Supplied information:
=-=-=
(** The checks of [prepare_publish_domain_event]. *)
Definition check_publish (spec : PublishDomainEventSpec) : result unit :=
  if MAX_EVENT_BYTES <? str_len (pub_payload spec)
  then Err (Other ("domain event payload of " +:+ pretty (str_len (pub_payload spec))
                   +:+ " bytes exceeds " +:+ pretty MAX_EVENT_BYTES)) else
  if str_is_empty (trim (pub_event_type spec)) || str_is_empty (trim (pub_dedup_key spec))
  then Err (Other "domain event type and dedup_key are required")
  else validate_event_source (pub_source spec).

Definition prepare_publish_domain_event (spec : PublishDomainEventSpec)
    : prog Db (result PublishDomainEventSpec) :=
  match check_publish spec with
  | Err e => Ret (Err e)
  | Ok _ =>
      if str_is_empty (trim (pub_id spec))
      then let* uuid := draw_uuid in Ret (Ok (spec <| pub_id := uuid |>))
      else Ret (Ok (spec <| pub_id := trim (pub_id spec) |>))
  end.

(** The row [publish_domain_event_on] inserts. *)
Definition new_event_row (spec : PublishDomainEventSpec) (now : string) : domain_events.Model :=
  {| domain_events.id := pub_id spec;
     domain_events.event_type := pub_event_type spec;
     domain_events.schema_version := Z.max (pub_schema_version spec) 1;
     domain_events.occurred_at := now;
     domain_events.account_id := pub_account_id spec;
     domain_events.source := pub_source spec;
     domain_events.correlation_id := pub_correlation_id spec;
     domain_events.causation_id := pub_causation_id spec;
     domain_events.dedup_key := pub_dedup_key spec;
     domain_events.payload := pub_payload spec;
     domain_events.ordering_key := pub_ordering_key spec;
     domain_events.dispatch_state := STATE_PENDING;
     domain_events.created_at := now;
     domain_events.wake_pending := 1;
     domain_events.wake_lease_owner := None;
     domain_events.wake_lease_expires_at := None;
     domain_events.wake_cursor_at := "";
     domain_events.wake_cursor_id := "";
     domain_events.dispatch_snapshot_json := "" |}.

(** The lookup by namespaced dedup key. *)
Definition find_published (spec : PublishDomainEventSpec) : prog Db (option domain_events.Model) :=
  let* rows := domain_events_select
    (same_namespace (pub_account_id spec) (pub_source spec) (pub_event_type spec)
       (pub_dedup_key spec)) in
  Ret (head rows).

(** [take_publish_fault] is false outside the library's own tests. *)
Definition publish_domain_event_on (spec : PublishDomainEventSpec)
    : prog Db (result PublishDomainEventOutcome) :=
  let? spec := prepare_publish_domain_event spec in
  let* existing := find_published spec in
  match existing with
  | Some existing => Ret (Ok (EventDuplicate (domain_events.id existing)))
  | None =>
  let* now := now_str in
  let* r := domain_events_insert (new_event_row spec now) in
  match r with
  | Ok _ => Ret (Ok (EventCreated (pub_id spec)))
  | Err (Orm err) =>
      if is_unique_violation err then
        let* existing := find_published spec in
        match existing with
        | Some existing => Ret (Ok (EventDuplicate (domain_events.id existing)))
        | None => Ret (Err (Orm err))
        end
      else Ret (Err (Orm err))
  | Err e => Ret (Err e)
  end
  end.

Definition publish_domain_event (spec : PublishDomainEventSpec)
    : prog Db (result PublishDomainEventOutcome) :=
  let? spec := prepare_publish_domain_event spec in
  txn (publish_domain_event_on spec).

(** ** Dispatch *)

Definition new_delivery_row (event : domain_events.Model) (event_id plugin_id now : string)
    : event_deliveries.Model :=
  {| event_deliveries.id := event_id +:+ ":" +:+ plugin_id;
     event_deliveries.event_id := event_id;
     event_deliveries.plugin_id := plugin_id;
     event_deliveries.idempotency_key := event_id +:+ ":" +:+ plugin_id;
     event_deliveries.state := STATE_PENDING;
     event_deliveries.attempt_count := 0;
     event_deliveries.max_attempts := EVENT_DELIVERY_MAX_ATTEMPTS;
     event_deliveries.lease_owner := None;
     event_deliveries.lease_expires_at := None;
     event_deliveries.lease_generation := 0;
     event_deliveries.run_after := now;
     event_deliveries.invocation_sequence := 0;
     event_deliveries.resume_pending := 0;
     event_deliveries.checkpoint_json := None;
     event_deliveries.checkpoint_schema_version := 0;
     event_deliveries.ordering_key := domain_events.ordering_key event;
     event_deliveries.outcome := None;
     event_deliveries.error_message := None;
     event_deliveries.created_at := now;
     event_deliveries.updated_at := now;
     event_deliveries.cancel_requested := 0;
     event_deliveries.resource_class := EVENT_RESOURCE_CLASS_NETWORK;
     event_deliveries.wake_event_type := "";
     event_deliveries.wake_filter_json := "";
     event_deliveries.wake_grants_json := "" |}.

(** A subscriber is skipped without a plugin id or with a class other than [network]. *)
Definition deliverable (sub : EventSubscriber) : bool :=
  negb (str_is_empty (trim (sub_plugin_id sub)))
  && text_eq (effective_class (sub_resource_class sub)) EVENT_RESOURCE_CLASS_NETWORK.

(** The body of the dispatch loop. *)
Definition dispatch_one (event : domain_events.Model) (event_id now : string) (created : Z)
    (sub : EventSubscriber) : prog Db (result Z) :=
  if negb (deliverable sub) then Ret (Ok created) else
  let* r := event_deliveries_insert
    (new_delivery_row event event_id (sub_plugin_id sub) now) in
  match r with
  | Ok _ => Ret (Ok (created + 1))
  | Err (Orm err) => if is_unique_violation err then Ret (Ok created) else Ret (Err (Orm err))
  | Err e => Ret (Err e)
  end.

(** [Duration::num_milliseconds]. *)
Definition num_milliseconds (d : Z) : Z := Z.quot d 1000000.

Definition dispatch_event_deliveries_on (event_id : string) (subscribers : list EventSubscriber)
    : prog Db (result Z) :=
  let* row := domain_events_find_by_id event_id in
  match row with
  | None => Ret (Ok 0)
  | Some event =>
  let* now := now_str in
  let first_dispatch := text_eq (domain_events.dispatch_state event) STATE_PENDING in
  let* created_at := parse_dt_io (domain_events.created_at event) in
  let? created := for_each subscribers 0 (dispatch_one event event_id now) in
  let* dispatched := domain_events_update
    (λ m, text_eq (domain_events.id m) event_id
          && text_eq (domain_events.dispatch_state m) STATE_PENDING)
    (λ m, m <| domain_events.dispatch_state := STATE_DISPATCHED |>) in
  if first_dispatch && (dispatched =? 1)%nat then
    let* now := Utc_now in
    let ms := Z.max (num_milliseconds (now - created_at)) 0 in
    let? _ := bump_event_stats 0 0 0 (Some ms) None in
    Ret (Ok created)
  else Ret (Ok created)
  end.

Definition dispatch_event_deliveries (event_id : string) (subscribers : list EventSubscriber)
    : prog Db (result Z) :=
  txn (dispatch_event_deliveries_on event_id subscribers).

Definition next_undispatched_event : prog Db (result (option DomainEventRecord)) :=
  let* rows := domain_events_select
    (λ m, text_eq (domain_events.dispatch_state m) STATE_PENDING) in
  let* now := Utc_now in
  Ret (Ok (map_event now <$> head
    (order_by (λ a b, text_le (domain_events.created_at a) (domain_events.created_at b)) rows))).

(** ** Claim *)

Definition unknown_class_row (reason now_s : string) (m : event_deliveries.Model)
    : event_deliveries.Model :=
  m <| event_deliveries.state := STATE_REJECTED |>
    <| event_deliveries.outcome := Some "reject" |>
    <| event_deliveries.error_message := Some reason |>
    <| event_deliveries.updated_at := now_s |>.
=-=-=
Task instructions: For every entry above, give it back exactly as written.

Answer for this exercise:
(** The checks of [prepare_publish_domain_event]. *)
Definition check_publish (spec : PublishDomainEventSpec) : result unit :=
  if MAX_EVENT_BYTES <? str_len (pub_payload spec)
  then Err (Other ("domain event payload of " +:+ pretty (str_len (pub_payload spec))
                   +:+ " bytes exceeds " +:+ pretty MAX_EVENT_BYTES)) else
  if str_is_empty (trim (pub_event_type spec)) || str_is_empty (trim (pub_dedup_key spec))
  then Err (Other "domain event type and dedup_key are required")
  else validate_event_source (pub_source spec).

Definition prepare_publish_domain_event (spec : PublishDomainEventSpec)
    : prog Db (result PublishDomainEventSpec) :=
  match check_publish spec with
  | Err e => Ret (Err e)
  | Ok _ =>
      if str_is_empty (trim (pub_id spec))
      then let* uuid := draw_uuid in Ret (Ok (spec <| pub_id := uuid |>))
      else Ret (Ok (spec <| pub_id := trim (pub_id spec) |>))
  end.

(** The row [publish_domain_event_on] inserts. *)
Definition new_event_row (spec : PublishDomainEventSpec) (now : string) : domain_events.Model :=
  {| domain_events.id := pub_id spec;
     domain_events.event_type := pub_event_type spec;
     domain_events.schema_version := Z.max (pub_schema_version spec) 1;
     domain_events.occurred_at := now;
     domain_events.account_id := pub_account_id spec;
     domain_events.source := pub_source spec;
     domain_events.correlation_id := pub_correlation_id spec;
     domain_events.causation_id := pub_causation_id spec;
     domain_events.dedup_key := pub_dedup_key spec;
     domain_events.payload := pub_payload spec;
     domain_events.ordering_key := pub_ordering_key spec;
     domain_events.dispatch_state := STATE_PENDING;
     domain_events.created_at := now;
     domain_events.wake_pending := 1;
     domain_events.wake_lease_owner := None;
     domain_events.wake_lease_expires_at := None;
     domain_events.wake_cursor_at := "";
     domain_events.wake_cursor_id := "";
     domain_events.dispatch_snapshot_json := "" |}.

(** The lookup by namespaced dedup key. *)
Definition find_published (spec : PublishDomainEventSpec) : prog Db (option domain_events.Model) :=
  let* rows := domain_events_select
    (same_namespace (pub_account_id spec) (pub_source spec) (pub_event_type spec)
       (pub_dedup_key spec)) in
  Ret (head rows).

(** [take_publish_fault] is false outside the library's own tests. *)
Definition publish_domain_event_on (spec : PublishDomainEventSpec)
    : prog Db (result PublishDomainEventOutcome) :=
  let? spec := prepare_publish_domain_event spec in
  let* existing := find_published spec in
  match existing with
  | Some existing => Ret (Ok (EventDuplicate (domain_events.id existing)))
  | None =>
  let* now := now_str in
  let* r := domain_events_insert (new_event_row spec now) in
  match r with
  | Ok _ => Ret (Ok (EventCreated (pub_id spec)))
  | Err (Orm err) =>
      if is_unique_violation err then
        let* existing := find_published spec in
        match existing with
        | Some existing => Ret (Ok (EventDuplicate (domain_events.id existing)))
        | None => Ret (Err (Orm err))
        end
      else Ret (Err (Orm err))
  | Err e => Ret (Err e)
  end
  end.

Definition publish_domain_event (spec : PublishDomainEventSpec)
    : prog Db (result PublishDomainEventOutcome) :=
  let? spec := prepare_publish_domain_event spec in
  txn (publish_domain_event_on spec).

(** ** Dispatch *)

Definition new_delivery_row (event : domain_events.Model) (event_id plugin_id now : string)
    : event_deliveries.Model :=
  {| event_deliveries.id := event_id +:+ ":" +:+ plugin_id;
     event_deliveries.event_id := event_id;
     event_deliveries.plugin_id := plugin_id;
     event_deliveries.idempotency_key := event_id +:+ ":" +:+ plugin_id;
     event_deliveries.state := STATE_PENDING;
     event_deliveries.attempt_count := 0;
     event_deliveries.max_attempts := EVENT_DELIVERY_MAX_ATTEMPTS;
     event_deliveries.lease_owner := None;
     event_deliveries.lease_expires_at := None;
     event_deliveries.lease_generation := 0;
     event_deliveries.run_after := now;
     event_deliveries.invocation_sequence := 0;
     event_deliveries.resume_pending := 0;
     event_deliveries.checkpoint_json := None;
     event_deliveries.checkpoint_schema_version := 0;
     event_deliveries.ordering_key := domain_events.ordering_key event;
     event_deliveries.outcome := None;
     event_deliveries.error_message := None;
     event_deliveries.created_at := now;
     event_deliveries.updated_at := now;
     event_deliveries.cancel_requested := 0;
     event_deliveries.resource_class := EVENT_RESOURCE_CLASS_NETWORK;
     event_deliveries.wake_event_type := "";
     event_deliveries.wake_filter_json := "";
     event_deliveries.wake_grants_json := "" |}.

(** A subscriber is skipped without a plugin id or with a class other than [network]. *)
Definition deliverable (sub : EventSubscriber) : bool :=
  negb (str_is_empty (trim (sub_plugin_id sub)))
  && text_eq (effective_class (sub_resource_class sub)) EVENT_RESOURCE_CLASS_NETWORK.

(** The body of the dispatch loop. *)
Definition dispatch_one (event : domain_events.Model) (event_id now : string) (created : Z)
    (sub : EventSubscriber) : prog Db (result Z) :=
  if negb (deliverable sub) then Ret (Ok created) else
  let* r := event_deliveries_insert
    (new_delivery_row event event_id (sub_plugin_id sub) now) in
  match r with
  | Ok _ => Ret (Ok (created + 1))
  | Err (Orm err) => if is_unique_violation err then Ret (Ok created) else Ret (Err (Orm err))
  | Err e => Ret (Err e)
  end.

(** [Duration::num_milliseconds]. *)
Definition num_milliseconds (d : Z) : Z := Z.quot d 1000000.

Definition dispatch_event_deliveries_on (event_id : string) (subscribers : list EventSubscriber)
    : prog Db (result Z) :=
  let* row := domain_events_find_by_id event_id in
  match row with
  | None => Ret (Ok 0)
  | Some event =>
  let* now := now_str in
  let first_dispatch := text_eq (domain_events.dispatch_state event) STATE_PENDING in
  let* created_at := parse_dt_io (domain_events.created_at event) in
  let? created := for_each subscribers 0 (dispatch_one event event_id now) in
  let* dispatched := domain_events_update
    (λ m, text_eq (domain_events.id m) event_id
          && text_eq (domain_events.dispatch_state m) STATE_PENDING)
    (λ m, m <| domain_events.dispatch_state := STATE_DISPATCHED |>) in
  if first_dispatch && (dispatched =? 1)%nat then
    let* now := Utc_now in
    let ms := Z.max (num_milliseconds (now - created_at)) 0 in
    let? _ := bump_event_stats 0 0 0 (Some ms) None in
    Ret (Ok created)
  else Ret (Ok created)
  end.

Definition dispatch_event_deliveries (event_id : string) (subscribers : list EventSubscriber)
    : prog Db (result Z) :=
  txn (dispatch_event_deliveries_on event_id subscribers).

Definition next_undispatched_event : prog Db (result (option DomainEventRecord)) :=
  let* rows := domain_events_select
    (λ m, text_eq (domain_events.dispatch_state m) STATE_PENDING) in
  let* now := Utc_now in
  Ret (Ok (map_event now <$> head
    (order_by (λ a b, text_le (domain_events.created_at a) (domain_events.created_at b)) rows))).

(** ** Claim *)

Definition unknown_class_row (reason now_s : string) (m : event_deliveries.Model)
    : event_deliveries.Model :=
  m <| event_deliveries.state := STATE_REJECTED |>
    <| event_deliveries.outcome := Some "reject" |>
    <| event_deliveries.error_message := Some reason |>
    <| event_deliveries.updated_at := now_s |>.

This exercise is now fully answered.